While the staff agreed that the analysis should focus on the underlying subject matter of the proposal rather than how the issue is framed (and agreed with the outcome in the case), the staff noted that this two-part test differs from previous SEC statements concerning the "ordinary business" exclusion and the Division of Corporation Finance practice in applying Rule 14a-8(i)(7). In SLB 14H, the staff reaffirmed its view that shareholder proposals focusing on a significant policy issue are not excludable under Rule 14a-8(i)(7) "because the proposals would transcend the day-to-day business matters and raise policy issues so significant that it would be appropriate for a shareholder vote...even if the significant policy issue relates to the 'nitty-gritty of [the company's] core business.'" The staff reiterated that it would continue to apply the SEC's prior interpretation of Rule 14a-8(i)(7) when considering no-action relief requests in the future.

Practical Considerations

SLB 14H will make it significantly more difficult for companies to rely on the conflicting proposals exclusion of Rule 14a-8(i)(9) and may potentially result in the inclusion by companies of a greater number of shareholder proposals than would have been the case prior to SLB 14H. If faced with two potentially conflicting proposals, a company may wish to consider whether to work jointly with a shareholder who submits a proposal that the company might have otherwise contested in reliance on Rule 14a-8(i)(9). Some commenters have already speculated that, in light of the number of proxy access shareholder proposals that are expected to be submitted in the 2016 proxy season, this could impact corporate governance practices going forward by accelerating the adoption of proxy access bylaws. If a company chooses to include similar board and shareholder proposals in its proxy statement, it may also have to include additional disclosure explaining the differences between the two proposals and how it expects to treat the voting results. The staff has not provided guidance on how a company should respond if shareholders vote for both proposals and it is unclear whether proxy advisory firms will automatically recommend in favor of the shareholder's rather than the management's proposal in such instances.

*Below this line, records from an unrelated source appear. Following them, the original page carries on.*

(* ===== verification/HubTokens.v ===== *)
(** * Team hub: credentials

    [agentsdock_team_hub/security.py]: the digests under which credentials are
    stored, and the access tokens, signed and base64url encoded. *)
From S2P Require Import Prelude.
From S2P Require Import PyValues.
From S2P Require Import Json.

Open Scope string_scope.

(** [hashlib.sha256(b).digest()], [hmac.new(key, b, sha256).digest()], and what
    [json.loads] makes of bytes it takes for UTF-16 or UTF-32. *)
Class HubCrypto := {
  sha256 : string → string;
  hmac_sha256 : string → string → string;
  wide_json : string → res pyval;
}.

Definition ACCESS_TOKEN_TTL_SECONDS : Z := 600.
Definition SESSION_TTL_SECONDS : Z := 2592000.
Definition TOKEN_ISSUER : string := "agentsdock-team-hub".
Definition TOKEN_AUDIENCE : string := "agentsdock-team-hub-api".

(** ** base64 *)

Definition b64_char (n : N) : Ascii.ascii :=
  if (n <? 26)%N then chr (65 + n) else if (n <? 52)%N then chr (71 + n)
  else if (n <? 62)%N then chr (n - 4) else if (n =? 62)%N then chr 45 else chr 95.

(** [_b64url_encode] *)
Fixpoint b64url_encode (s : string) : string :=
  match s with
  | "" => ""
  | String a "" => String (b64_char (code a / 4)) (String (b64_char (code a mod 4 * 16)) "")
  | String a (String b "") =>
      String (b64_char (code a / 4)) (String (b64_char (code a mod 4 * 16 + code b / 16))
        (String (b64_char (code b mod 16 * 4)) ""))
  | String a (String b (String c r)) =>
      String (b64_char (code a / 4)) (String (b64_char (code a mod 4 * 16 + code b / 16))
        (String (b64_char (code b mod 16 * 4 + code c / 64))
          (String (b64_char (code c mod 64)) (b64url_encode r))))
  end.

(** [altchars] only adds to the alphabet: [+] and [/] keep their values. *)
Definition b64_value (c : Ascii.ascii) : option N :=
  let n := code c in
  if ((65 <=? n) && (n <=? 90))%N then Some (n - 65)%N
  else if ((97 <=? n) && (n <=? 122))%N then Some (n - 71)%N
  else if ((48 <=? n) && (n <=? 57))%N then Some (n + 4)%N
  else if ((n =? 45) || (n =? 43))%N then Some 62%N
  else if ((n =? 95) || (n =? 47))%N then Some 63%N else None.

Definition is_pad (c : Ascii.ascii) : bool := (code c =? 61)%N.

(** [base64.b64decode(s, altchars=b"-_", validate=True)] *)
Fixpoint b64_decode (s : string) : option string :=
  match s with
  | "" => Some ""
  | String a (String b (String c (String d r))) =>
      x ← b64_value a; y ← b64_value b;
      let first := chr (x * 4 + y / 16) in
      if is_pad c then
        if is_pad d && String.eqb r "" then Some (String first "") else None
      else
        z ← b64_value c;
        let second := chr (y mod 16 * 16 + z / 4) in
        if is_pad d then
          if String.eqb r "" then Some (String first (String second "")) else None
        else
          w ← b64_value d;
          rest ← b64_decode r;
          Some (String first (String second (String (chr (z mod 4 * 64 + w)) rest)))
  | _ => None
  end.

(** [b"=" * (-len(value) % 4)] *)
Definition padding (n : nat) : string :=
  match (n mod 4)%nat with 1%nat => "===" | 2%nat => "==" | 3%nat => "=" | _ => "" end.

(** [_b64url_decode] *)
Definition b64url_decode (value : string) : res string :=
  raise_if (String.eqb value "" || (8192 <? len value)%Z) TokenError;;
  match b64_decode (value +:+ padding (String.length value)) with
  | Some b => Ok b
  | None => Err TokenError
  end.

(** ** JSON from bytes *)

(** [json.detect_encoding] says UTF-8. *)
Definition takes_for_utf8 (b : string) : bool :=
  let byte i := match String.get i b with Some c => code c | None => 1%N end in
  let zero i := (byte i =? 0)%N in
  negb ((byte 0%nat =? 254) && (byte 1%nat =? 255) || (byte 0%nat =? 255) && (byte 1%nat =? 254)
        || zero 0%nat && zero 1%nat && (byte 2%nat =? 254) && (byte 3%nat =? 255)
        || (byte 0%nat =? 239) && (byte 1%nat =? 187) && (byte 2%nat =? 191))%N
  && (if (4 <=? String.length b)%nat then negb (zero 0%nat) && negb (zero 1%nat)
      else if (String.length b =? 2)%nat then negb (zero 0%nat) && negb (zero 1%nat) else true).

Section tokens.
Context `{HubCrypto}.

(** [token_hash] *)
Definition token_hash (value : string) : res string :=
  raise_if (negb ((16 <=? len value) && (len value <=? 4096))%Z) TokenError;;
  Ok (sha256 (utf8 value)).

(** [opaque_secret], from what [secrets.token_urlsafe(32)] returned. *)
Definition opaque_secret (prefix random : string) : string * string :=
  let token := prefix +:+ "." +:+ random in (token, sha256 token).

Definition canonical_fingerprint (v : pyval) : string := sha256 (canonical_json v).

(** [json.loads(b)], where bytes that are not text, or not JSON, are an
    invalid credential. *)
Definition json_of_bytes (b : string) : res pyval :=
  match (if takes_for_utf8 b then json_loads b else wide_json b) with
  | Err JSONDecodeError => Err TokenError
  | r => r
  end.

(** ** [AccessTokenSigner] *)

Definition printable (s : string) : bool :=
  string_forallb (λ c, (33 <=? code c)%N && (code c <=? 126)%N) s.

Definition HEADER : pyval := PDict [("alg", PStr "HS256"); ("typ", PStr "ADTH-AT1")].

Record minted := mkMinted { mt_token : string; mt_jti : string; mt_expires : Z }.

Definition access_payload (sub sid jti : string) (iat exp : Z) : list (string * pyval) :=
  [("iss", PStr TOKEN_ISSUER); ("aud", PStr TOKEN_AUDIENCE); ("sub", PStr sub); ("sid", PStr sid);
   ("jti", PStr jti); ("iat", PInt iat); ("nbf", PInt iat); ("exp", PInt exp)].

Definition mint (key human session jti : string) (now ttl : Z) : res minted :=
  raise_if (negb ((1 <=? ttl) && (ttl <=? ACCESS_TOKEN_TTL_SECONDS))%Z)
    (ValueError "access-token ttl is outside the supported bound");;
  raise_if (negb ((1 <=? len human) && (len human <=? 240))%Z
            || negb ((1 <=? len session) && (len session <=? 240))%Z
            || negb (printable human) || negb (printable session))
    (ValueError "access-token subject or session is invalid");;
  let expires := (now + ttl)%Z in
  let header := b64url_encode (canonical_json HEADER) in
  let payload := b64url_encode (canonical_json (PDict (access_payload human session jti now expires))) in
  let signing_input := header +:+ "." +:+ payload in
  let signature := hmac_sha256 key signing_input in
  Ok (mkMinted (signing_input +:+ "." +:+ b64url_encode signature) jti expires).

Definition text_field (d : list (string * pyval)) (k : string) (maximum : Z) : res string :=
  match items_get d k with
  | PStr s =>
      raise_if (negb ((1 <=? len s) && (len s <=? maximum))%Z || negb (printable s)) TokenError;; Ok s
  | _ => Err TokenError
  end.

Definition int_field (d : list (string * pyval)) (k : string) : res Z :=
  match items_get d k with PInt z => Ok z | _ => Err TokenError end.

(** [a == b] of dicts of strings: the same items. *)
Definition same_items (v w : pyval) : bool := bool_decide (sort_keys v = sort_keys w).

Definition PAYLOAD_KEYS : list string := ["iss"; "aud"; "sub"; "sid"; "jti"; "iat"; "nbf"; "exp"].

Definition keys_exact (keys : list string) (d : list (string * pyval)) : bool :=
  (length d =? length keys)%nat && forallb (λ k, str_in k d.*1) keys.

(** What the callers read of a payload. *)
Record access := mkAccess { ac_sub : string; ac_sid : string; ac_jti : string; ac_iat : Z; ac_exp : Z }.

Definition verify_payload (d : list (string * pyval)) (now : Z) : res access :=
  raise_if (negb (keys_exact PAYLOAD_KEYS d)) TokenError;;
  raise_if (negb (bool_decide (items_get d "iss" = PStr TOKEN_ISSUER))
            || negb (bool_decide (items_get d "aud" = PStr TOKEN_AUDIENCE))) TokenError;;
  sub ← text_field d "sub" 240;
  sid ← text_field d "sid" 240;
  jti ← text_field d "jti" 128;
  iat ← int_field d "iat";
  nbf ← int_field d "nbf";
  exp ← int_field d "exp";
  raise_if (negb (nbf =? iat)%Z || (now + 5 <? iat)%Z) TokenError;;
  raise_if ((exp <=? now)%Z || (exp <=? iat)%Z || (ACCESS_TOKEN_TTL_SECONDS <? exp - iat)%Z) TokenError;;
  Ok (mkAccess sub sid jti iat exp).

Definition verify (key token : string) (now : Z) : res access :=
  raise_if (negb ((40 <=? len token) && (len token <=? 8192))%Z) TokenError;;
  match split_on (chr 46) token with
  | [header; payload; signature] =>
      raise_if (negb (string_forallb is_ascii (header +:+ "." +:+ payload))) TokenError;;
      supplied ← b64url_decode signature;
      raise_if (negb (String.eqb supplied (hmac_sha256 key (header +:+ "." +:+ payload)))) TokenError;;
      h ← b64url_decode header;
      h ← json_of_bytes h;
      p ← b64url_decode payload;
      p ← json_of_bytes p;
      raise_if (negb (same_items h HEADER)) TokenError;;
      match p with
      | PDict d => verify_payload d now
      | _ => Err TokenError
      end
  | _ => Err TokenError
  end.
End tokens.

(** ** What is written is read back *)

Lemma code_lt c : (code c < 256)%N.
Proof. apply Ascii.N_ascii_bounded. Qed.

Lemma code_chr n : (n < 256)%N → code (chr n) = n.
Proof. apply Ascii.N_ascii_embedding. Qed.

Lemma chr_code c : chr (code c) = c.
Proof. apply Ascii.ascii_N_embedding. Qed.

Lemma b64_char_spec n : (n < 64)%N →
  b64_value (b64_char n) = Some n ∧ is_pad (b64_char n) = false
  ∧ is_ascii (b64_char n) = true ∧ Ascii.eqb (chr 46) (b64_char n) = false.
Proof.
  intros Hn.
  assert (forallb (λ i, let c := b64_char (N.of_nat i) in
    bool_decide (b64_value c = Some (N.of_nat i)) && negb (is_pad c) && is_ascii c
    && negb (Ascii.eqb (chr 46) c)) (seq 0 64) = true) as Hall by reflexivity.
  rewrite forallb_forall in Hall. specialize (Hall (N.to_nat n)).
  rewrite N2Nat.id in Hall. cbv zeta in Hall.
  rewrite !andb_true_iff, bool_decide_eq_true, !negb_true_iff in Hall.
  destruct Hall as [[[? ?] ?] ?]; [|by repeat split]. apply in_seq. lia.
Qed.
Definition LOCAL_CONTROL_PRINCIPAL_ID : string := "service_local_control".
Definition LOCAL_CONTROL_SERVICE : string := "agentsdock.team-hub.local-control".

(** ** Services of the host *)

(** The row of a service is the one that is meant. *)
Definition service_intact (p identifier : string) (h : hub) (r : principal) : bool :=
  bool_decide (pr_kind r = Service) && is_null (pr_scope r) && bool_decide (pr_status r = Active)
  && bool_decide (sv_identifier <$> services h !! p = Some identifier).

(** A service principal with an [automation] membership: looked up, or made. *)
Definition ensure_automation (p name identifier wrong_principal wrong_membership team : string) (now : Z)
    (random : string) : tx string :=
  row ← ask (λ h, principals h !! p);
  match row with
  | None =>
      insert_principal p (mkPrincipal Service None name Active now now);;
      insert_service p (mkService identifier now)
  | Some r =>
      intact ← ask (λ h, service_intact p identifier h r);
      guard_not (negb intact) (RuntimeError wrong_principal)
  end;;
  member ← ask (λ h, find_row (λ _ m, is_member team p m) (memberships h));
  match member with
  | None =>
      insert_membership (new_id "membership" random) (mkMembership team p Automation Active None now now)
  | Some (_, m) =>
      guard_not (negb (bool_decide (mb_role m = Automation)) || negb (bool_decide (mb_status m = Active)))
        (RuntimeError wrong_membership)
  end;;
  mret p.

(** [_local_control_principal] *)
Definition local_control_principal (team : string) (now : Z) (random : string) : tx string :=
  ensure_automation LOCAL_CONTROL_PRINCIPAL_ID "Team Hub local control" LOCAL_CONTROL_SERVICE
    "invalid Team Hub local-control service principal" "invalid Team Hub local-control team membership"
    team now random.

(** [_managed_server_principal] *)
Definition managed_server_principal (team : string) (now : Z) (random : string) : tx string :=
  ensure_automation MANAGED_SERVER_PRINCIPAL_ID "AgentsDock managed server" MANAGED_SERVER_SERVICE_IDENTIFIER
    "invalid Team Hub managed-server service principal" "invalid Team Hub managed-server team membership"
    team now random.

(** ** Nodes *)

(** A node and its principal belong to the team and are not revoked. *)
Definition node_intact (team : string) (h : hub) (n : node) : bool :=
  String.eqb (nd_team n) team && negb (bool_decide (nd_status n = NodeRevoked))
  && match principals h !! nd_principal n with
     | Some p => bool_decide (pr_kind p = Node) && bool_decide (pr_scope p = Some team)
                 && bool_decide (pr_status p = Active)
     | None => false
     end.

(** [SELECT ... FROM nodes AS n JOIN principals AS p ... WHERE
    n.server_identity=?] *)
Definition node_of_server (server : string) (h : hub) : option (string * node) :=
  find_row (λ _ n, String.eqb (nd_server n) server && present (principals h) (nd_principal n)) (nodes h).

Definition rename_principal (p label : string) (now : Z) : tx unit :=
  _ ← update_principals (λ k _, String.eqb k p) (λ r, r {{ pr_name := label; pr_updated := now }}); mret tt.

(** [_ensure_managed_host_node] *)
Definition ensure_managed_host_node (cf : config) (team : string) (now : Z) (random : nat → string) : tx (option string) :=
  match cf_identity cf with
  | None => mret None
  | Some identity =>
      row ← ask (node_of_server identity);
      match row with
      | Some (id, n) =>
          intact ← ask (λ h, node_intact team h n);
          guard_not (negb intact)
            (HubError "server_identity_conflict" "Managed server identity conflicts with Team Hub state" 409);;
          name ← ask (λ h, pr_name <$> principals h !! nd_principal n);
          (if negb (bool_decide (nd_status n = NodeActive)) || negb (String.eqb (nd_name n) (cf_label cf)) then
             _ ← update_nodes (λ k _, String.eqb k id)
                   (λ n, n {{ nd_name := cf_label cf; nd_status := NodeActive; nd_seen := Some now }});
             mret tt
           else mret tt);;
          (if bool_decide (name = Some (cf_label cf)) then mret tt
           else rename_principal (nd_principal n) (cf_label cf) now);;
          mret (Some id)
      | None =>
          let p := new_id "node_principal" (random 0%nat) in
          let id := new_id "node" (random 1%nat) in
          insert_principal p (mkPrincipal Node (Some team) (cf_label cf) Active now now);;
          insert_node id (mkNode team p identity (cf_label cf) NodeActive now (Some now));;
          mret (Some id)
      end
  end.

(** [rename_managed_host] once the label of the store is the new one. *)
Definition rename_managed_host (cf : config) (display_name : string) (now : Z) (random : nat → string) : tx unit :=
  match cf_identity cf with
  | None => fail (RuntimeError "managed server identity is unavailable")
  | Some identity =>
      label ← pure (bounded_text display_name "display_name" 1 160);
      row ← ask (λ h, find_row (λ _ n, String.eqb (nd_server n) identity) (nodes h));
      match row with
      | Some (_, n) =>
          _ ← ensure_managed_host_node (cf {{ cf_label := label }}) (nd_team n) now random;
          rename_principal MANAGED_OWNER_ID label now
      | None => mret tt
      end
  end.

Section servers.
Context `{HubCrypto}.

(** ** The bulletin board *)

Definition PRIMARY_SLUG : string := "agentsdock-bulletin".
Definition FALLBACK_SLUG : string := "agentsdock-bulletin-v1".

(** [while f"{fallback_slug}-{suffix}" in occupied_slugs: suffix += 1] *)
Fixpoint free_suffix (fuel : nat) (occupied : list string) (suffix : Z) : Z :=
  match fuel with
  | O => suffix
  | S fuel =>
      if str_in (FALLBACK_SLUG +:+ "-" +:+ pretty suffix) occupied then free_suffix fuel occupied (suffix + 1)
      else suffix
  end.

With respect to Rule 14a-8(i)(7), notwithstanding the decision in the Trinity Wall Street case, the staff indicated it will continue to apply Rule 14a-8(i)(7) as it has in the past. As such, companies should not rely on the Third Circuit's more company-friendly, two-part test, but instead should only seek to exclude shareholder proposals which relate to the company's ordinary business and which do not address a significant policy issue.